Em decisão histórica, nesta segunda-feira (24/8), o Órgão Especial do Tribunal de Justiça retificou o ato de aposentadoria e promoveu post mortem ao cargo de desembargador o magistrado Hugolino de Andrade Uflacker, assim como a inclusão de seu nome no rol de desembargadores. Aposentado com fundamento em Ato Institucional, em 8 de outubro de 1964, Uflacker foi afastado de forma compulsória durante a Ditadura Militar “por ter tentado contra o regime democrático”, conforme consta no Diário Oficial do Estado daquele ano. A expressão foi retirada do ato da aposentadoria por decisão do Órgão Especial.

O presidente da AJURIS, Eugênio Couto Terra, que acompanhou a sessão, saudou a decisão do Órgão Especial. “Essa iniciativa engrandece o Judiciário gaúcho.”

O 1º vice-presidente do TJ/RS, desembargador Luiz Felipe Silveira Difini, relator do processo, afirma que há nesta decisão o sentimento de pagamento de uma dívida histórica. “Não há qualquer decisão sobre a questão pecuniária, isso foi resolvido em vida. Há, sim, o sentimento de correção de uma injustiça”, declara.

Uflacker foi o único magistrado do Estado a ser afastado durante a Ditadura. No voto, encaminhado pelo desembargador Carlos Roberto Lofego Caníbal, relator do processo encaminhado na Comissão de Direitos Humanos do TJ, em 2014, o desembargador Difini, que preside esta Comissão, aponta que a promoção a desembargador, que não foi permitida em carreira, e a homenagem aos familiares, permitem a construção de uma memória política e o reconhecimento do aspecto desumano e cruel do período de autoritarismo, para que tal cenário não venha a se repetir. “A preservação digna da memória do magistrado terá o condão de minimizar os mais de cinquenta anos de omissão do Judiciário, no tocante à injustiça de que fora vítima Hugolino de Andrade Uflacker”, escreve.

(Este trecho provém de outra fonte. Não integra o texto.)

Lemma frame_step_refines op a :
  frames_wf a → op_unsigned op → let '(out, a') := frame_step op a in
  frames_wf a' ∧ spec_step op (frame_view a) = (out, frame_view a').
Proof.
  intros Hwf Hop. destruct op; [by apply allocate_refines|by apply contiguous_refines|
    by apply free_refines|by apply set_owner_refines].
Qed.

Lemma run_frames_refines ops : ∀ a,
  frames_wf a → Forall op_unsigned ops →
  frames_wf (run_frames ops a).2 ∧
  run_spec ops (frame_view a) = ((run_frames ops a).1, frame_view (run_frames ops a).2).
Proof.
  induction ops as [|op ops IH]; intros a Hwf Hops; [done|]. cbn [run_frames run_spec].
  apply Forall_cons in Hops as [Hop Hops].
  pose proof (frame_step_refines op a Hwf Hop) as H. destruct (frame_step op a) as [out a1].
  destruct H as [Hwf' ->]. destruct (IH a1 Hwf' Hops) as [H1 H2].
  destruct (run_frames ops a1) as [outs a2]. cbn [fst snd] in *. by rewrite H2.
Qed.

(** The allocators a machine with memory map [m] can reach. *)
Definition boot_allocator (m : list (option MemmapEntry)) : FrameAllocator :=
  (init_from_limine m frame_allocator_new).2.

Lemma boot_allocator_starting m : memmap_ok m → init_outcome m = Ok tt → starting m (boot_allocator m).
Proof.
  intros Hm Ho. pose proof (init_from_limine_spec m _ frame_allocator_new_fresh Hm) as H.
  unfold boot_allocator. destruct (init_from_limine m frame_allocator_new) as [r a].
  destruct H as [-> H]. by apply H.
Qed.

(** C24: the frame allocator refines its specification: on a machine whose memory
    map is valid and has usable memory, every sequence of allocations (single and
    contiguous), releases and changes of owner gives the same results, errors
    included, as the list of free frames and the map of owners that specify it,
    and ends in the state that represents them. *)
Theorem frame_allocator_refines m ops :
  memmap_ok m → init_outcome m = Ok tt → Forall op_unsigned ops →
  run_spec ops (initial_spec m) =
  ((run_frames ops (boot_allocator m)).1, frame_view (run_frames ops (boot_allocator m)).2).
Proof.
  intros Hm Ho Hops. pose proof (boot_allocator_starting m Hm Ho) as Hst.
  rewrite <-(starting_view _ _ Hst). apply run_frames_refines; [apply Hst|done].
Qed.

(** * Ownership *)

(** The frames an operation hands out. *)
Definition handed_out (op : FrameOp) (out : FrameOut) : list Z :=
  match op, out with
  | OpAllocate _, OutFrame (Some x) => [x]
  | OpContiguous n _, OutFrame (Some x) => frames_from x (Z.to_nat n)
  | _, _ => []
  end.

Lemma grant_all_lookup l o m x :
  grant_all l o m !! x = if decide (x ∈ l) then Some o else m !! x.
Proof.
  unfold grant_all. revert m. induction l as [|y l IH]; intros m; cbn [foldl].
  { by rewrite decide_False by apply not_elem_of_nil. }
  rewrite IH. destruct (decide (x ∈ l)) as [Hx|Hx].
  - by rewrite decide_True by (apply elem_of_cons; auto).
  - destruct (decide (x = y)) as [->|Hne].
    + by rewrite lookup_insert_eq, decide_True by (apply elem_of_cons; auto).
    + rewrite lookup_insert_ne, decide_False; [done| |done]. rewrite elem_of_cons. tauto.
Qed.

(** The free frames of a well-formed allocator are not in use. *)
Lemma elem_of_tail a x :
  frames_inv [] a → x ∈ mjoin (sp_fresh (frame_view a)) →
  ∃ i r, live_ranges a !! i = Some r ∧ (FRAME_SIZE | x)%Z ∧ (fr_next r ≤ x < fr_end r)%Z.
Proof.
  intros Hwf (l & Hx & Hl)%list_elem_of_join. cbn in Hl. apply list_elem_of_fmap in Hl as (r & -> & Hl).
  apply list_elem_of_lookup in Hl as [i Hi]. rewrite lookup_drop in Hi.
  exists (fa_next_range a + i), r. split; [done|].
  by apply elem_of_unused in Hx; [|by eapply fw_range_ok].
Qed.

Lemma fresh_not_owned a x :
  frames_inv [] a → x ∈ sp_recycled (frame_view a) ++ mjoin (sp_fresh (frame_view a)) →
  owners a !! x = None ∧ (FRAME_SIZE | x)%Z ∧ contains a (mkPhysicalFrame x) = true.
Proof.
  intros Hwf [Hx|Hx]%elem_of_app.
  - change (x ∈ reverse (recycled a)) in Hx. rewrite elem_of_reverse in Hx.
    pose proof (fw_nodup _ _ Hwf : NoDup (in_use a ++ recycled a)) as (_ & Hd & _)%NoDup_app.
    assert (Hin : x ∈ [] ++ in_use a ++ recycled a) by (rewrite !elem_of_app; auto).
    split_and!; [|exact (proj1 (fw_handed _ _ Hwf x Hin))|by apply (in_use_contained [])].
    apply owners_None. intros H. by apply (Hd x).
  - apply elem_of_tail in Hx as (i & r & Hi & Hal & Hx); [|done].
    pose proof (fw_range_ok _ _ Hwf _ _ Hi) as [Hb [n Hn] [k Hk] [j Hj]]. split_and!; [|done|].
    + apply owners_None. intros Hin.
      destruct (fw_handed _ _ Hwf x) as (_ & i' & r' & Hi' & Hx'); [rewrite !elem_of_app; auto|].
      destruct (decide (i = i')) as [->|Hne]; [simplify_eq; lia|].
      pose proof (fw_range_ok _ _ Hwf _ _ Hi') as [Hb' _ _ _].
      destruct (fw_apart _ _ Hwf _ _ _ _ Hi Hi' Hne); lia.
    + rewrite contains_usable by done. unfold usable. cbn. apply existsb_exists.
      exists (fr_start r, fr_end r). split.
      * apply list_elem_of_In, list_elem_of_fmap. exists r. split; [done|]. by eapply list_elem_of_lookup_2.
      * destruct Hal as [q Hq]. apply andb_true_iff. rewrite !Z.leb_le. unfold FRAME_SIZE in *. lia.
Qed.

Lemma take_frame_mem fresh x fresh' : take_frame fresh = (Some x, fresh') → x ∈ mjoin fresh.
Proof.
  induction fresh as [|[|y l] rest IH]; cbn; [done|..]; [done|].
  intros [= -> <-]. apply elem_of_cons. auto.
Qed.

Lemma take_run_mem n fresh x fresh' :
  0 < n → take_run n fresh = (Some x, fresh') → ∃ l, l ∈ fresh ∧ head l = Some x ∧ n ≤ length l.
Proof.
  intros Hn. induction fresh as [|l rest IH]; cbn; [done|]. case_decide as Hle.
  - intros [= Hh <-]. exists l. rewrite elem_of_cons. auto.
  - intros (k & Hk & ?)%IH. exists k. rewrite elem_of_cons. auto.
Qed.

(** The owner an allocation asks for. *)
Definition op_owner (op : FrameOp) : option FrameOwner :=
  match op with OpAllocate o | OpContiguous _ o => Some o | _ => None end.

Lemma run_in_fresh a n l x :
  frames_inv [] a → l ∈ sp_fresh (frame_view a) → head l = Some x → n ≤ length l →
  ∀ y, y ∈ frames_from x n → y ∈ mjoin (sp_fresh (frame_view a)).
Proof.
  intros Hwf Hl Hh Hn y (k & Hk & ->)%elem_of_frames_from. apply list_elem_of_join. exists l.
  split; [|done]. cbn in Hl. apply list_elem_of_fmap in Hl as (r & -> & Hl).
  apply list_elem_of_lookup in Hl as [i Hi]. rewrite lookup_drop in Hi.
  destruct (range_div r (fw_range_ok _ _ Hwf _ _ Hi)) as (m & Hm & Hu). rewrite Hu in *.
  rewrite length_frames_from in Hn. destruct m as [|m]; [lia|]. rewrite frames_from_S in Hh.
  injection Hh as <-. apply elem_of_frames_from. exists k. split; [lia|done].
Qed.

(** What an operation hands out was free, and is then owned as requested. *)
Lemma handed_out_spec op s out s' a :
  frames_inv [] a → s = frame_view a → op_unsigned op → spec_step op s = (out, s') →
  ∀ x, x ∈ handed_out op out →
  x ∈ sp_recycled s ++ mjoin (sp_fresh s) ∧ sp_owners s' !! x = op_owner op.
Proof.
  intros Hwf -> Hop Hstep x Hx. destruct op as [o|n o| |]; cbn [spec_step] in Hstep.
  - case_decide; [simplify_eq; by apply not_elem_of_nil in Hx|]. destruct (sp_recycled (frame_view a)) as [|y rest] eqn:Hr.
    + destruct (take_frame _) as [[y|] fresh] eqn:Ht; simplify_eq; [|by apply not_elem_of_nil in Hx].
      apply list_elem_of_singleton in Hx as ->. apply take_frame_mem in Ht. split; [done|].
      apply lookup_insert_eq.
    + simplify_eq. apply list_elem_of_singleton in Hx as ->. split; [apply elem_of_cons; auto|].
      apply lookup_insert_eq.
  - case_decide as Hn; [simplify_eq; by apply not_elem_of_nil in Hx|].
    destruct (take_run _ _) as [[y|] fresh] eqn:Ht; simplify_eq; [|by apply not_elem_of_nil in Hx].
    cbn in Hop. apply take_run_mem in Ht as (l & Hl & Hh & Hlen); [|lia]. split.
    + rewrite elem_of_app. right. by eapply run_in_fresh.
    + cbn [sp_owners]. rewrite grant_all_lookup. by rewrite decide_True.
  - cbn in Hx. by apply not_elem_of_nil in Hx.
  - cbn in Hx. by apply not_elem_of_nil in Hx.
Qed.

(** A frame in use loses its owner only by an operation that names it, and by a
    release only with the right owner. *)
Lemma owner_kept op s out s' a x o :
  frames_inv [] a → s = frame_view a → op_unsigned op → spec_step op s = (out, s') →
  sp_owners s !! x = Some o →
  sp_owners s' !! x = Some o ∨ (∃ o', op = OpSetOwner x o') ∨
  (∃ e, op = OpFree x e ∧ (e = None ∨ e = Some o) ∧ out = OutResult (Ok tt)).
Proof.
  intros Hwf Hs Hop Hstep Ho.
  assert (Hout : ∀ y, y ∈ handed_out op out → y ≠ x).
  { intros y Hy ->. destruct (handed_out_spec op s out s' a Hwf Hs Hop Hstep x Hy) as [Hin _].
    subst s. apply fresh_not_owned in Hin as [Hn _]; [|done]. cbn in Ho. congruence. }
  destruct op as [o'|n o'|y e|y o']; cbn [spec_step] in Hstep.
  - left. case_decide; [by simplify_eq|]. destruct (sp_recycled s) as [|z rest].
    + destruct (take_frame _) as [[z|] fresh]; simplify_eq; cbn; [|done].
      rewrite lookup_insert_ne; [done|]. apply Hout. by apply list_elem_of_singleton.
    + simplify_eq. cbn. rewrite lookup_insert_ne; [done|]. apply Hout. by apply list_elem_of_singleton.
  - left. case_decide; [by simplify_eq|]. destruct (take_run _ _) as [[z|] fresh]; simplify_eq; cbn; [|done].
    rewrite grant_all_lookup, decide_False; [done|]. intros Hin. by apply (Hout x).
  - destruct (owned_check s y) as [o'|err] eqn:Hc; [|left; by simplify_eq].
    case_decide as He; [left; by simplify_eq|]. case_decide; [left; by simplify_eq|]. simplify_eq. cbn.
    destruct (decide (y = x)) as [->|Hne]; [|left; by rewrite lookup_delete_ne].
    right; right. exists e. split; [done|]. split; [|done].
    unfold owned_check in Hc. do 2 (case_match; [done|]). apply ok_or_ok in Hc. assert (o' = o) as -> by congruence.
    destruct e as [e|]; [right|by left]. destruct (decide (e = o)) as [->|]; [done|].
    exfalso. apply He. split; [done|congruence].
  - destruct (owned_check s y) as [o''|err] eqn:Hc; [|left; by simplify_eq]. simplify_eq. cbn.
    destruct (decide (y = x)) as [->|Hne]; [right; left; by exists o'|left; by rewrite lookup_insert_ne].
Qed.

(** The two operations the page tables use, in terms of the owner map. *)
Definition out_of_frames (a : FrameAllocator) : Prop :=
  size (owners a) = MAX_FRAME_RECORDS ∨ pool a = [].

Lemma take_frame_None fresh fresh' : take_frame fresh = (None, fresh') → mjoin fresh = [].
Proof. induction fresh as [|[|y l] rest IH]; cbn; [done|exact IH|done]. Qed.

Trecho da dissertação de mestrado de pós-graduação em História, de Jaime Valim Mansan, pela PUC/RS, em 2009, em que há o resgate histórico e depoimentos de familiares e alunos de Uflacker, foi citado na leitura do voto.

O texto aponta aquelas que podem ter sido as causas para a aposentadoria compulsória. Uflacker foi juiz de Direito por 22 anos. A partir do Ato Constitucional nº 1, que suspendeu por seis meses as garantias de vitaliciedade e estabilidade, teve a carreira interrompida com base em investigação sumária. O magistrado, também professor na Universidade Federal de Pelotas e afastado de igual maneira, proferiu liminar – depois cassada pelo TJ – permitindo manifestações de estudantes por direitos sociais. Foi acusado, então, de ser apoiador de “atividades subversivas”. No entanto, apesar das convicções de que algumas soluções para o Brasil na época só seriam alcançadas a partir da igualdade social, nunca teve filiação político-partidária, nem comprovadas atividades de caráter ilícito.

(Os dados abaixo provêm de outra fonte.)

(** [prune_empty_user_page_tables]. *)
Definition prune_empty_user_page_tables (root_table_physical virtual_address : Z) :
    M Paging ReclaimError unit := λ s,
  match prune_path (pg_mem s) root_table_physical (page_indexes virtual_address) [] with
  | Err e => (Err e, s)
  | Ok None => (Ok tt, s)
  | Ok (Some tables) =>
      let '(r, t) := prune_tables root_table_physical tables (mkReclaiming s reclaim_stats_empty) in
      (r, rc_paging t)
  end.

(** * User ranges *)

(** The loop of [validate_user_page] from a table on. *)
Fixpoint validate_from (m : PhysMem) (table : Z) (indexes : list nat) (access : PageAccess) :
    Result UserRangeError unit :=
  match indexes with
  | [] => Err NotPresent
  | index :: rest =>
      let entry := m table index in
      if negb (entry_is_present entry) then Err NotPresent
      else if negb (entry_is_user_accessible entry) then Err NotUserAccessible
      else if entry_is_huge entry then Err RangeHugePageEncountered
      else match rest with
           | [] => if bool_decide (access = PageWrite) && negb (entry_is_writable entry)
                   then Err NotWritable else Ok tt
           | _ => validate_from m (entry_address entry) rest access
           end
  end.

(** [validate_user_page]. *)
Definition validate_user_page (m : PhysMem) (root_table_physical virtual_address : Z) (access : PageAccess) :
    Result UserRangeError unit :=
  validate_from m root_table_physical (page_indexes virtual_address) access.

(** The loop of [user_page_is_mapped] from a table on. *)
Fixpoint mapped_from (m : PhysMem) (table : Z) (indexes : list nat) : Result UserRangeError bool :=
  match indexes with
  | [] => Ok false
  | index :: rest =>
      let entry := m table index in
      if negb (entry_is_present entry) then Ok false
      else if entry_is_huge entry then Err RangeHugePageEncountered
      else match rest with
           | [] => Ok true
           | _ => mapped_from m (entry_address entry) rest
           end
  end.

(** [user_page_is_mapped]. *)
Definition user_page_is_mapped (m : PhysMem) (root_table_physical virtual_address : Z) :
    Result UserRangeError bool :=
  mapped_from m root_table_physical (page_indexes virtual_address).

(** The loops of [validate_user_range] and [user_range_is_unmapped] visit the pages
    from [page] to [last_page]; there are [page_span] of them. *)
Definition page_span (page last_page : Z) : nat := S (Z.to_nat ((last_page - page) / FRAME_SIZE)).

Fixpoint validate_pages (fuel : nat) (m : PhysMem) (root page last_page : Z) (access : PageAccess) :
    Result UserRangeError unit :=
  match fuel with
  | 0 => Err RangeOverflow
  | S fuel' =>
      do? validate_user_page m root page access;
      if (page =? last_page)%Z then Ok tt
      else
        let? page := ok_or (checked_add page FRAME_SIZE) RangeOverflow in
        validate_pages fuel' m root page last_page access
  end.

(** [validate_user_range]. *)
Definition validate_user_range (m : PhysMem) (root_table_physical start len : Z) (access : PageAccess) :
    Result UserRangeError unit :=
  let? end_ := ok_or (checked_add start len) RangeOverflow in
  do? res_guard (negb ((USER_CANONICAL_LIMIT <=? start)%Z || (USER_CANONICAL_LIMIT <? end_)%Z)) NonCanonical;
  if (len =? 0)%Z then Ok tt
  else
    let page := page_align_down start in
    let last_page := page_align_down (end_ - 1) in
    validate_pages (page_span page last_page) m root_table_physical page last_page access.

Fixpoint pages_unmapped (fuel : nat) (m : PhysMem) (root page last_page : Z) : Result UserRangeError bool :=
  match fuel with
  | 0 => Err RangeOverflow
  | S fuel' =>
      let? mapped := user_page_is_mapped m root page in
      if (mapped : bool) then Ok false
      else if (page =? last_page)%Z then Ok true
      else
        let? page := ok_or (checked_add page FRAME_SIZE) RangeOverflow in
        pages_unmapped fuel' m root page last_page
  end.

(** [user_range_is_unmapped]. *)
Definition user_range_is_unmapped (m : PhysMem) (root_table_physical start len : Z) :
    Result UserRangeError bool :=
  let? end_ := ok_or (checked_add start len) RangeOverflow in
  do? res_guard (negb ((USER_CANONICAL_LIMIT <=? start)%Z || (USER_CANONICAL_LIMIT <? end_)%Z)) NonCanonical;
  if (len =? 0)%Z then Ok true
  else
    let page := page_align_down start in
    let last_page := page_align_down (end_ - 1) in
    pages_unmapped (page_span page last_page) m root_table_physical page last_page.
(* ===== verification/PagingProofs.v ===== *)
(** Page tables: every address space is a tree of tables of its own, no operation on
    one address space changes the translations of another one, the processor's view
    of a mapping is the one the code intends, and reclaiming an address space frees
    exactly its frames. *)

From S2P Require Import Prelude Frames FrameProofs Paging.

(** * Bits of an entry *)

Lemma land_pow2_testbit e k : (0 ≤ k)%Z → negb (Z.land e (Z.shiftl 1 k) =? 0)%Z = Z.testbit e k.
Proof.
  intros Hk. rewrite Z.shiftl_1_l.
  replace (Z.land e (2 ^ k)) with (if Z.testbit e k then (2 ^ k)%Z else 0%Z).
  - destruct (Z.testbit e k); [|done]. pose proof (Z.pow_pos_nonneg 2 k). by rewrite (proj2 (Z.eqb_neq _ _)) by lia.
  - apply Z.bits_inj_iff'. intros n Hn. rewrite Z.land_spec, Z.pow2_bits_eqb by done.
    destruct (Z.eqb_spec k n) as [->|Hne].
    + rewrite andb_true_r. destruct (Z.testbit e n) eqn:He; [|by rewrite Z.bits_0].
      by rewrite Z.pow2_bits_eqb, Z.eqb_refl by done.
    + rewrite andb_false_r. destruct (Z.testbit e k); [|by rewrite Z.bits_0].
      rewrite Z.pow2_bits_eqb by done. by apply Z.eqb_neq.
Qed.
(* ===== verification/AddressSpaces.v ===== *)
(** The address spaces of a machine together: what mapping, unmapping, pruning and
    reclaiming do to the translations of every address space, and the check of user
    ranges against what the processor would allow. *)

From S2P Require Import Prelude Frames FrameProofs Paging PagingProofs.

(** * All address spaces *)

Record paging_wf (roots : gset Z) (s : Paging) : Prop := mk_paging_wf {
  pw_frames : frames_wf (pg_frames s);
  pw_spaces r : r ∈ roots → space_wf (pg_mem s) (pg_frames s) r
}.

(** What every operation on the address space [root] leaves alone: the translations
    of pages [p] does not cover and of other address spaces, and the kernel half of
    every address space that remains. *)
Record others_kept (roots : gset Z) (root : Z) (changed : Z → Prop) (s s' : Paging) : Prop := mk_others_kept {
  ok_translate r va : r ∈ roots → user_address va → ¬ (r = root ∧ changed va) →
    translate (pg_mem s') r va = translate (pg_mem s) r va;
  ok_kernel r i : r ∈ roots → ENTRY_COUNT / 2 ≤ i → pg_mem s' r i = pg_mem s r i
}.

Lemma same_page_indexes va va' : user_address va → user_address va' → page_number va = page_number va' →
  va_path va = va_path va' ∧ va_leaf va = va_leaf va'.
Proof.
  intros [H1 _] [H1' _] Hp. unfold page_number, FRAME_SIZE in Hp.
  assert (Hi : ∀ k, (12 ≤ k)%Z → page_index va k = page_index va' k).
  { intros k Hk. apply Nat2Z.inj. rewrite !page_index_arith by lia.
    replace (2 ^ k)%Z with (4096 * 2 ^ (k - 12))%Z
      by (change 4096%Z with (2 ^ 12)%Z; rewrite <-Z.pow_add_r by lia; f_equal; lia).
    pose proof (Z.pow_pos_nonneg 2 (k - 12)). rewrite <-!Z.div_div by lia. by rewrite Hp. }
  unfold va_path, va_leaf. by rewrite !Hi by lia.
Qed.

O processo de revisão da aposentadoria compulsória foi iniciado pela Comissão de Direitos Humanos do TJ, em 2014. O desembargador Carlos Roberto Lofego Caníbal foi o relator do processo, que, conforme expôs em seu voto, mesmo sem conhecer pessoalmente o colega Uflacker, sabia do seu reconhecido preparo, “muito humano e que tinha uma visão crítica dos fatos de modo orgânico e tinha, obviamente, suas convicções políticas, institucionais e ideológicas”. Caníbal alegou, ainda, que essa inconformidade era uma chaga no Poder Judiciário. “O meu voto é nesse sentido, retirar essa chaga do Poder Judiciário, muito embora se saiba que pouca coisa, em termos reais e materiais, posa ser feita, mas pelo menos temos que tentar, junto à Administração, alguma coisa a respeito e sob a ótica do conceito dessa Comissão de Direitos Humanos, que envolve direitos fundamentais insertos na atual Constituição Federal e garantidos por nosso Poder Judiciário.”